On behalf of the BCLC, Easton, together with colleague Deborah Thompson of the same institution, published a paper describing the study in the Sept. 19, 2002, issue of the Journal of the National Cancer Institute. The paper is titled "Cancer Incidence in BRCA1 Mutation Carriers."

The BCLC gathered data on about 12,000 men and women from 700 families with a history of breast or ovarian cancer living in Europe and North America. Using statistical techniques, they calculated the cancer risk among people with a mutated BRCA1 gene compared with the general population.

For men who carried the defective gene, the overall risk of developing cancer (apart from breast cancer) was very close to that which would be expected in the general population. For female carriers, the situation was different: Their risk of developing cancer at sites other than the breast or ovary was "markedly elevated."

Those women had more than double the usual population risk of developing cancers of the colon, the pancreas, the uterine body, the cervix, other cancers and cancers of unknown site. The most frequent sites for "other cancers" in women included the peritoneum, the abdomen, the intestinal tract and female genital organs.

The study also showed that the relative risk of developing cancer of the fallopian tubes was nearly 50. The researchers say that increased relative risk is comparable to that for ovarian cancer, and equates to an absolute risk of 1.6 percent by the age of 80.
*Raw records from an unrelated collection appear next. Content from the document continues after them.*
Lemma check_packet_Ok dir m :
  check_packet sha256 from_slice outside dir = Ok m →
  ∃ key mb, signed_by dir key mb ∧ from_slice mb = Some m ∧ Forall (pinned dir) (m_files m).
Proof.
  unfold check_packet. intros Hc.
  apply bind_Ok in Hc as (mb & Hmb%ok_or_Ok & Hc). apply bind_Ok in Hc as (st & Hst%text_in_dir_Ok & Hc). apply bind_Ok in Hc as (pt & Hpt%text_in_dir_Ok & Hc).
  apply bind_Ok in Hc as (kr & Hkr%ok_or_Ok & Hc). apply bind_Ok in Hc as (kb & Hkb%ok_or_Ok%exactly_Some & Hc). apply bind_Ok in Hc as (key & Hkey%ok_or_Ok & Hc).
  apply bind_Ok in Hc as (sr & Hsr%ok_or_Ok & Hc). apply bind_Ok in Hc as (sb & Hsb%ok_or_Ok%exactly_Some & Hc).
  apply bind_Ok in Hc as (u & Hu%guard_res_Ok & Hc). apply bind_Ok in Hc as (m' & Hm%ok_or_Ok & Hc). apply bind_Ok in Hc as (? & _ & Hc). apply bind_Ok in Hc as (? & _ & Hc).
  apply bind_Ok in Hc as (u' & Hf%check_files_Ok & [= ->]). subst kb sb. destruct (sig_from_slice sr) as [s|] eqn:Hs; [|done].
  exists key, mb. split; [|done]. split; [done|]. split; [by exists pt, kr|by exists st, sr, s].
Qed.

Lemma open_packet_Ok entries dir d m l :
  open_packet sha256 from_slice outside entries dir = (d, Ok (m, l)) → check_packet sha256 from_slice outside d = Ok m.
Proof.
  unfold open_packet. destruct (unpack entries dir) as [d' [u| | |]]; try done. destruct (check_packet sha256 from_slice outside d') eqn:E; try done.
  by intros [= <- -> _].
Qed.
(** A sink that reads the directory takes what the seed seals. *)
Definition registered (dir source_id : string) (k : skey) : Prop :=
  ∀ table entries keys, NoDup entries.*1 → (∀ name text, read_file h (dir ++ "/" ++ name)%string = Some text → (name, text) ∈ entries) →
    sink_keys table (Some entries) = Ok keys →
    ∀ canonical e, decode canonical = Some e → ev_source_id e = source_id → accept decode keys (seal canonical k) = Ok e.

(** The connector gets through to the first server of its list. *)
Definition gets_through (url : bytes) : Prop :=
  ∃ ep standby info, parse_urls url = Ok (ep :: standby) ∧ dial (lookup h ep) = Connected ∧ read_info json (greeting h ep) = Some info ∧
    ∀ servers, parse_all parse_addr (split_on 44 url) = Some servers →
      ∃ security, connect (var h) parse_addr url = Ok (security, servers) ∧
      match security with
      | Plaintext => ∀ srv, info = Some srv → srv_tls_required srv = false
      | Mtls ca cert key => ∃ client roots, load_client_identity h cert key = Some client ∧ not_before (leaf client) ≤ now h ≤ not_after (leaf client)
                              ∧ load_pem_certs (pem_certs h ca) = Some roots ∧ tls h ep roots (Some client) = Established
                              ∧ match answer h ep with AQuiet => True | AText t => contains (s2b "-ERR") (utf8_lossy t) = false | _ => False end
      end.

Lemma registered_key dir source_id k text :
  source_id ≠ ""%string → text_file h (dir ++ "/" ++ source_id ++ ".pub")%string = Some text → ascii_lower (trim text) = derived k → registered dir source_id k.
Proof.
  intros Hs Ht Hk table entries keys Hn Hall Hkeys canonical e Hd <-. apply registered_accepts; [|done].
  unfold text_file in Ht. apply bind_Some in Ht as (t & Hr & Ht). destruct (utf8_valid t); [|done]. injection Ht as ->.
  unfold sink_keys in Hkeys. apply bind_Ok in Hkeys as (m0 & _ & Hkeys).
  destruct (file_keys_found entries m0 keys Hn Hkeys) as [Hfound _].
  destruct (Hfound (ev_source_id e) text Hs (Hall _ _ Hr)) as (v & Hv & ->). rewrite (decode_key_hex (verifying_key k)) in Hv by done. by injection Hv as ->.
Qed.

Lemma link_found i : Forall (λ f, is_fail f = false) (check_link json h i) → gets_through (s2b (i_nats_url i)).
Proof.
  unfold check_link. destruct (check_endpoint json h i) as [[found ep] info] eqn:Ee. destruct (check_policy _ info) as [on_policy mtls] eqn:Ep.
  intros Hf. no_fail. destruct (endpoint_found _ _ _ _ _ _ Ee) as (e & standby & Hu & -> & Hd & Hr); [done|].
  exists e, standby, info. split_and!; [done..|]. intros servers Hs.
  rewrite (doctor_agrees (var h) parse_addr _ _ _ Hu Hs). unfold url_demands_tls in Ep. rewrite Hu in Ep.
  destruct (policy_found _ _ _ _ Ep) as [(ca & cert & key & -> & ->)|(-> & -> & Hg)]; [done| |by exists Plaintext].
  exists (Mtls ca cert key). split; [done|].
  destruct (check_certificate_files h i ca cert key) as [on_files identity] eqn:Ec. destruct (check_handshake json h e ca identity) as [on_hs server] eqn:Eh.
  no_fail. destruct (files_found _ _ _ _ _ _ _ Ec) as (client & Hc & -> & Hnow); [done|].
  apply handshake_found in Eh as (roots & Hrt & Ht & Ha); [|done]. by exists client, roots.
Qed.

(** What a connector sets up before its loop: its seed, the marking, the servers and
    how it goes to them, and its spool. The client's own dial comes after. *)
Inductive StartError :=
| NoSeed (e : KeyError)
| NoMarking (e : MarkingError)
| NoLink (e : ConnectError)
| NoSpool (e : Spool.SpoolError).

(** @src rust/connectors/common/src/runtime.rs 76-118 run *)
Definition start (cfg : Config) : res StartError (skey * option Marking * (Security * list Addr) * option Spool.Spool) :=
  k ← map_err NoSeed (load_key (read_file h (signing_key_path cfg)));
  m ← map_err NoMarking (marking cfg);
  link ← map_err NoLink (connect (var h) parse_addr (s2b (nats_url cfg)));
  s ← match spool_config cfg with
      | Some c => let '(disk, cursor) := spool_disk h (spool_dir c) in Some <$> map_err NoSpool (Spool.open (max_bytes c) disk cursor)
      | None => Ok None
      end;
  Ok (k, m, link, s).

Lemma load_marking file cfg : load toml file = Ok cfg → ∃ m, marking cfg = Ok m.
Proof.
  unfold load. destruct file as [text|]; [|done]. destruct (toml text) as [c|msg| |]; [|destruct (did_you_mean msg) as [|[]| |]; done|done..].
  destruct (marking c) as [m| | |] eqn:E; [|done..]. intros [= <-]. by exists m.
Qed.

(** C24: a doctor that finds nothing wrong is right: the configuration loads, and so does
    the seed it names; a sink that reads the directory accepts every event the
    connector seals with it; the spool opens; the connector gets through to its
    first server, in the clear only where that does not demand TLS, and otherwise with
    a certificate valid at the time, a handshake that was established and no refusal
    after it; and a connector started there on servers whose addresses parse has all
    it needs for its loop. *)
Theorem doctor_green o path dir :
  config_path o = Some path → sources_dir o = Some dir → healthy (run toml json h o) = true →
  ∃ cfg k, load toml (read_file h path) = Ok cfg ∧ load_key (read_file h (signing_key_path cfg)) = Ok k
    ∧ (cfg_source_id cfg ≠ ""%string → registered dir (cfg_source_id cfg) k)
    ∧ (∀ c, spool_config cfg = Some c → ∃ s, Spool.open (max_bytes c) (spool_disk h (spool_dir c)).1 (spool_disk h (spool_dir c)).2 = Ok s)
    ∧ gets_through (s2b (nats_url cfg))
    ∧ ∀ servers, parse_all parse_addr (split_on 44 (s2b (nats_url cfg))) = Some servers →
        ∃ m security s, start cfg = Ok (k, m, (security, servers), s) ∧ (is_Some s ↔ is_Some (spool_config cfg)).
Proof.
  intros Hp Hd Hh. apply healthy_Forall in Hh. unfold run, resolve in Hh. rewrite Hp, Hd in Hh.
  destruct (load toml (read_file h path)) as [cfg| | |] eqn:El; [|no_fail..]. cbn zeta in Hh.
  match type of Hh with context [check_signing_key h ?i] => set (inp := i) in *; destruct (check_signing_key h inp) as [on_key key] eqn:Ek end.
  no_fail. destruct (key_found _ _ _ _ Ek) as (k & Hk & ->); [done|]. exists cfg, k.
  assert (∀ c, spool_config cfg = Some c → ∃ s, Spool.open (max_bytes c) (spool_disk h (spool_dir c)).1 (spool_disk h (spool_dir c)).2 = Ok s) as Hspool
    by (intros c Hc; by apply (spool_found h inp)).
  assert (gets_through (s2b (nats_url cfg))) as Hlink by (by apply (link_found inp)).
  split_and!; [done|done| |done|done|].
  - intros Hs. destruct (registration_found h inp dir k) as (text & Ht & Hx); [done|]. by eapply registered_key.
  - intros servers Hs. destruct Hlink as (ep & standby & info & _ & _ & _ & Hsec). destruct (Hsec servers Hs) as (security & Hc & _).
    destruct (load_marking _ _ El) as [m Hm]. change (i_key_path inp) with (signing_key_path cfg) in Hk. unfold start. rewrite Hk. cbn [map_err mbind res_bind]. rewrite Hm. cbn [map_err mbind res_bind]. rewrite Hc. cbn [map_err mbind res_bind].
    destruct (spool_config cfg) as [c|]; [|by exists m, security, None].
    destruct (Hspool c eq_refl) as [s Ho]. destruct (spool_disk h (spool_dir c)) as [disk cursor]. cbn [fst snd] in Ho. rewrite Ho.
    by exists m, security, (Some s).
Qed.

(** The steps a run may report, in the order it reports them; the first certificate
    may be warned of before the second is judged. *)
Definition ONBOARDING : list string :=
  ["config"; "signing key"; "spool"; "marking"; "transport"; "registration"; "failover"; "endpoint"; "tls policy";
   "certificate files"; "certificate files"; "tls handshake"; "clock"]%string.

Ltac one_step := repeat case_match; simplify_eq; cbn; by eauto.

Lemma key_step i : step <$> (check_signing_key h i).1 = ["signing key"%string].
Proof. unfold check_signing_key. one_step. Qed.

Lemma spool_step i : step <$> (check_spool h i).1 = ["spool"%string].
Proof. unfold check_spool. one_step. Qed.

Lemma registration_step i dir key : step <$> check_registration h i dir key = ["registration"%string].
Proof. unfold check_registration. one_step. Qed.

Lemma transport_step t : step <$> check_transport h t = [] ∨ step <$> check_transport h t = ["transport"%string].
Proof. unfold check_transport, check_serial_device, dds_verdict. one_step. Qed.

Lemma endpoint_step i : let f := (check_endpoint json h i).1.1 in step <$> f = ["endpoint"%string] ∨ step <$> f = ["failover"; "endpoint"]%string.
Proof. unfold check_endpoint. one_step. Qed.

Lemma policy_step p g : step <$> (check_policy p g).1 = ["tls policy"%string].
Proof. unfold check_policy. one_step. Qed.

Lemma files_step i ca cert key : let f := (check_certificate_files h i ca cert key).1 in
  step <$> f = ["certificate files"%string] ∨ step <$> f = ["certificate files"; "certificate files"]%string.
Proof. unfold check_certificate_files. one_step. Qed.

Lemma handshake_step ep ca identity : step <$> (check_handshake json h ep ca identity).1 = ["tls handshake"%string].
Proof. unfold check_handshake. one_step. Qed.

Lemma clock_step server : step <$> check_clock h server = ["clock"%string].
Proof. unfold check_clock. one_step. Qed.

Lemma link_step i : ∃ a b, (a = [] ∨ a = ["failover"%string]) ∧ (b = [] ∨ b = ["certificate files"%string])
  ∧ step <$> check_link json h i = a ++ ["endpoint"; "tls policy"; "certificate files"]%string ++ b ++ ["tls handshake"; "clock"]%string.
Proof.
  unfold check_link. pose proof (endpoint_step i) as He. destruct (check_endpoint json h i) as [[found ep] info].
  match goal with |- context [check_policy ?p info] => pose proof (policy_step p info) as Hp; destruct (check_policy p info) as [on_policy mtls] end.
  cbn in He, Hp. rewrite !fmap_app, Hp.
  match goal with |- context [step <$> ?x] => lazymatch x with found => fail | _ => set (a := x) end end.
  assert (∃ b, (b = [] ∨ b = ["certificate files"%string]) ∧ step <$> a = ["certificate files"%string] ++ b ++ ["tls handshake"; "clock"]%string) as (b & Hb & ->).
  { subst a. destruct mtls as [[[ca cert] key]|]; [destruct ep as [ep|]|]; [|exists []; auto..].
    pose proof (files_step i ca cert key) as Hf. destruct (check_certificate_files h i ca cert key) as [on_files identity].
    pose proof (handshake_step ep ca identity) as Hh. destruct (check_handshake json h ep ca identity) as [on_hs server].
    cbn in Hf, Hh. rewrite !fmap_app, Hh, clock_step. destruct Hf as [-> | ->]; [exists []|eexists]; eauto. }
  destruct He as [-> | ->]; [exists []|exists ["failover"%string]]; exists b; auto.
Qed.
"It is important to realize that not every woman with an altered BRCA1 gene will develop breast or ovarian cancer and the same applies to the other cancers linked to the mutation in this study," Easton said. "Though there is a big increase in the relative risk to women with the faulty gene, the absolute risk for these other cancers is still quite low. For example, women with the mutation were twice as likely to develop pancreatic cancer than women with a normal BRCA1 gene but the absolute risk for the cancer in women with the faulty gene is as low as 1 percent."
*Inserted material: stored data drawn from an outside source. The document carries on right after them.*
(* ===== verification/Xml.v ===== *)
(** What the XML connectors see of a document: the items quick-xml's reader pulls,
    one after the other, with the reader's position before and after each. How the
    crate takes a text apart is its own; the connectors are functions of the items.
    And the numbers in it: an i64 read, a float
    printed as Rust prints it. *)
From Stdlib Require Import ZArith Lia.
From Stdlib Require Import Strings.String.
From S2P Require Export F64 Parser.

Local Open Scope Z_scope.

(** A tag with its attributes that could be read, a text, or another item (a
    comment, a declaration, a reference). *)
Inductive XmlItem :=
| XStart (name : string) (attrs : list (string * string))
| XEmpty (name : string) (attrs : list (string * string))
| XEnd (name : string)
| XText (text : bytes)
| XOther.

Record Pulled := mkPulled { before : Z; after : Z; item : XmlItem }.

(** A document is its items up to the end, or up to an error. *)
Record Document := mkDocument { items : list Pulled; failed : option string }.

(** * Numbers read and written *)

(** [str::parse::<i64>]. *)
Definition parse_i64 (l : bytes) : option Z :=
  let '(s, t) := take_sign l in
  match t with
  | [] => None
  | _ => v ← digits_val 10 0 t; let v := if s : bool then - v else v in if (- 2 ^ 63 <=? v) && (v <? 2 ^ 63) then Some v else None
  end.

(** * A float as text *)

(** The number of digits before the point of [n / d], at least the one it has with
    [k]; [fuel] more are tried. *)
Fixpoint whole_digits (fuel : nat) (k n d : Z) : Z :=
  match fuel with
  | O => k
  | S fuel => if n <? d * 10 ^ k then k else whole_digits fuel (k + 1) n d
  end.
(** And the zeros after it, of a fraction: the least [k] with [n / d < 10^-k]. *)
Fixpoint leading_zeros (fuel : nat) (k n d : Z) : Z :=
  match fuel with
  | O => k
  | S fuel => if n * 10 ^ (k + 1) <? d then leading_zeros fuel (k + 1) n d else k
  end.

(** [n / d] to [p] significant digits: [q] and [x] with [n / d] about [q * 10^x]. *)
Definition significant (p : Z) (n d : Z) : Z * Z :=
  let e := if n <? d then - leading_zeros 330 0 n d else whole_digits 310 1 n d in
  let x := e - p in
  (div_half_even (n * 10 ^ Z.max 0 (- x)) (d * 10 ^ Z.max 0 x), x).

(** [q * 10^x] without an exponent. *)
Definition plain (q x : Z) : bytes :=
  if 0 <=? x then show_bytes (q * 10 ^ x)
  else
    let fp := pad_zeros (Z.to_nat (- x)) (show_bytes (q mod 10 ^ (- x))) in
    show_bytes (q / 10 ^ (- x)) ++ 46 :: fp.

(** The fewest digits that read back as the number, seventeen at most. *)
Fixpoint shortest (fuel : nat) (p : Z) (s : bool) (x : f64) (n d : Z) : bytes :=
  let '(q, e) := significant p n d in
  match fuel with
  | O => plain q e
  | S fuel =>
      if bool_decide (f_of_decimal s q e = x) then (if q mod 10 =? 0 then plain (q / 10) (e + 1) else plain q e)
      else shortest fuel (p + 1) s x n d
  end.

(** [format!("{}", x)]. *)
Definition fmt_display (x : f64) : string :=
  match x with
  | S754_nan => "NaN"
  | S754_infinity s => if s then "-inf" else "inf"
  | S754_zero s => if s then "-0" else "0"
  | S754_finite s m e =>
      let body := (if 0 <=? e then shortest 16 1 s x (Zpos m * 2 ^ e) 1 else shortest 16 1 s x (Zpos m) (2 ^ (- e)))%Z in
      b2s ((if s then [45] else []) ++ body)%list%Z
  end%string.

Definition reads_as (t : string) : option f64 := parse_f64 (s2b t).

Example display_ex :
  (λ t, fmt_display <$> reads_as t) <$> ["49.4756"; "-0.1"; "9999999"; "0.000001"; "1e21"; "5e-324"; "12.5"; "100"; "0.30000000000000004"; "-9.999999999999998"]%string
  = Some <$> ["49.4756"; "-0.1"; "9999999"; "0.000001"; "1000000000000000000000";
     String.concat "" ("0." :: repeat "0" 323 ++ ["5"]); "12.5"; "100"; "0.30000000000000004"; "-9.999999999999998"]%string.
Proof. vm_compute. reflexivity. Qed.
The BCLC already has published a similar study looking at increased risk of cancer among people with a mutation in a related gene, BRCA2. This study found that BRCA2 mutations are associated with increased risks of male breast cancer, prostate cancer and pancreatic cancer, and with possible increased risks for gallbladder cancer, stomach cancer and melanoma.

Easton told BioWorld International that the excess of prostate cancer and pancreatic cancer in people carrying the BRCA1 mutation was much smaller than that in people carrying the BRCA2 mutation, while the excess of abdominal cancers in women carrying BRCA1 is much greater than among those carrying BRCA2. "This is of biological interest," he said. "Presumably, it tells us something about the different pathways on which these two genes operate."
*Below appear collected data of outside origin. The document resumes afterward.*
(** @src rust/connectors/tak-cot/src/cot.rs 172-185 CotParser::map_type *)
Definition map_type (self : CotParser) (cot_type : string) : string :=
  match overrides self !! cot_type with
  | Some mapped => mapped
  | None =>
      match b2s <$> field_of cot_type 2 with
      | Some "A" => "mim:aircraft"
      | Some "S" => "mim:vessel"
      | Some "U" => "mim:subsurface-vessel"
      | _ => ("x:cot:" ++ b2s ((λ b, if b =? 45 then 95 else b)%Z <$> s2b cot_type))
      end
  end%string.

(** What the loop has read. *)
(** @src rust/connectors/tak-cot/src/cot.rs 48-59 CotParser::to_event *)
Record Read := mkRead {
  uid : option string;
  cot_type : option string;
  time : option string;
  r_lat : option f64;
  r_lon : option f64;
  hae_m : f64;
  callsign : option string;
  course_deg : option f64;
  speed_mps : option f64;
  r_confidence : option f64;
  in_confidence : bool;
  saw_event : bool
}.
Definition read_new : Read := mkRead None None None None None f_zero None None None None false false.

(** The loops over the attributes of a tag. *)
Definition event_attr (r : Read) (a : string * string) : Read :=
  let '(mkRead u t ti la lo ha ca co sp cf ic se) := r in
  if String.eqb a.1 "uid" then mkRead (Some a.2) t ti la lo ha ca co sp cf ic se
  else if String.eqb a.1 "type" then mkRead u (Some a.2) ti la lo ha ca co sp cf ic se
  else if String.eqb a.1 "time" then mkRead u t (Some a.2) la lo ha ca co sp cf ic se
  else r.

Definition with_lat (r : Read) (v : f64) : Read :=
  mkRead (uid r) (cot_type r) (time r) (Some v) (r_lon r) (hae_m r) (callsign r) (course_deg r) (speed_mps r) (r_confidence r) (in_confidence r) (saw_event r).
Definition with_lon (r : Read) (v : f64) : Read :=
  mkRead (uid r) (cot_type r) (time r) (r_lat r) (Some v) (hae_m r) (callsign r) (course_deg r) (speed_mps r) (r_confidence r) (in_confidence r) (saw_event r).
Definition with_hae (r : Read) (v : f64) : Read :=
  mkRead (uid r) (cot_type r) (time r) (r_lat r) (r_lon r) v (callsign r) (course_deg r) (speed_mps r) (r_confidence r) (in_confidence r) (saw_event r).

(** @src rust/connectors/tak-cot/src/cot.rs 75-93 CotParser::to_event *)
Fixpoint point_attrs (r : Read) (attrs : list (string * string)) : res CotError Read :=
  match attrs with
  | [] => Ok r
  | (k, s) :: attrs =>
      r ← (if String.eqb k "lat" then v ← ok_or (BadNumber "point/@lat") (parse_f64 (s2b s)); Ok (with_lat r v)
           else if String.eqb k "lon" then v ← ok_or (BadNumber "point/@lon") (parse_f64 (s2b s)); Ok (with_lon r v)
           else if String.eqb k "hae" then Ok (with_hae r (default f_zero (parse_f64 (s2b s))))
           else Ok r);
      point_attrs r attrs
  end.

Definition contact_attr (r : Read) (a : string * string) : Read :=
  let '(mkRead u t ti la lo ha ca co sp cf ic se) := r in
  if String.eqb a.1 "callsign" then mkRead u t ti la lo ha (Some a.2) co sp cf ic se else r.
Definition track_attr (r : Read) (a : string * string) : Read :=
  let '(mkRead u t ti la lo ha ca co sp cf ic se) := r in
  if String.eqb a.1 "course" then mkRead u t ti la lo ha ca (parse_finite a.2) sp cf ic se
  else if String.eqb a.1 "speed" then mkRead u t ti la lo ha ca co (parse_finite a.2) cf ic se
  else r.
Definition confidence_attr (r : Read) (a : string * string) : Read :=
  let '(mkRead u t ti la lo ha ca co sp cf ic se) := r in
  if String.eqb a.1 "value" then mkRead u t ti la lo ha ca co sp (normalize_confidence (s2b a.2)) ic se else r.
Both genes, he said, are known to be involved with repair of DNA, including recognition of breaks in double-stranded DNA and recruitment of other proteins to induce either arrest of cell division and apoptosis, or DNA repair.

Easton and his colleagues plan to examine the pathology of other tumors that occur in people with BRCA1, to find out how similar the tumors are to the breast and ovarian tumors that occur in people with the mutation. This study probably will focus initially on features such as degree of invasion, but may progress to examine genetic changes, such as presence or absence of mutations in the p53 gene. "This could allow us to determine whether these tumors are directly related to the inherited BRCA1 mutations," Easton said.

A national prospective study also is continuing, which will examine how both genetic and lifestyle factors, such as oral contraceptive use and breast feeding, affect the risk of breast cancer and ovarian cancer in those carrying a BRCA mutation.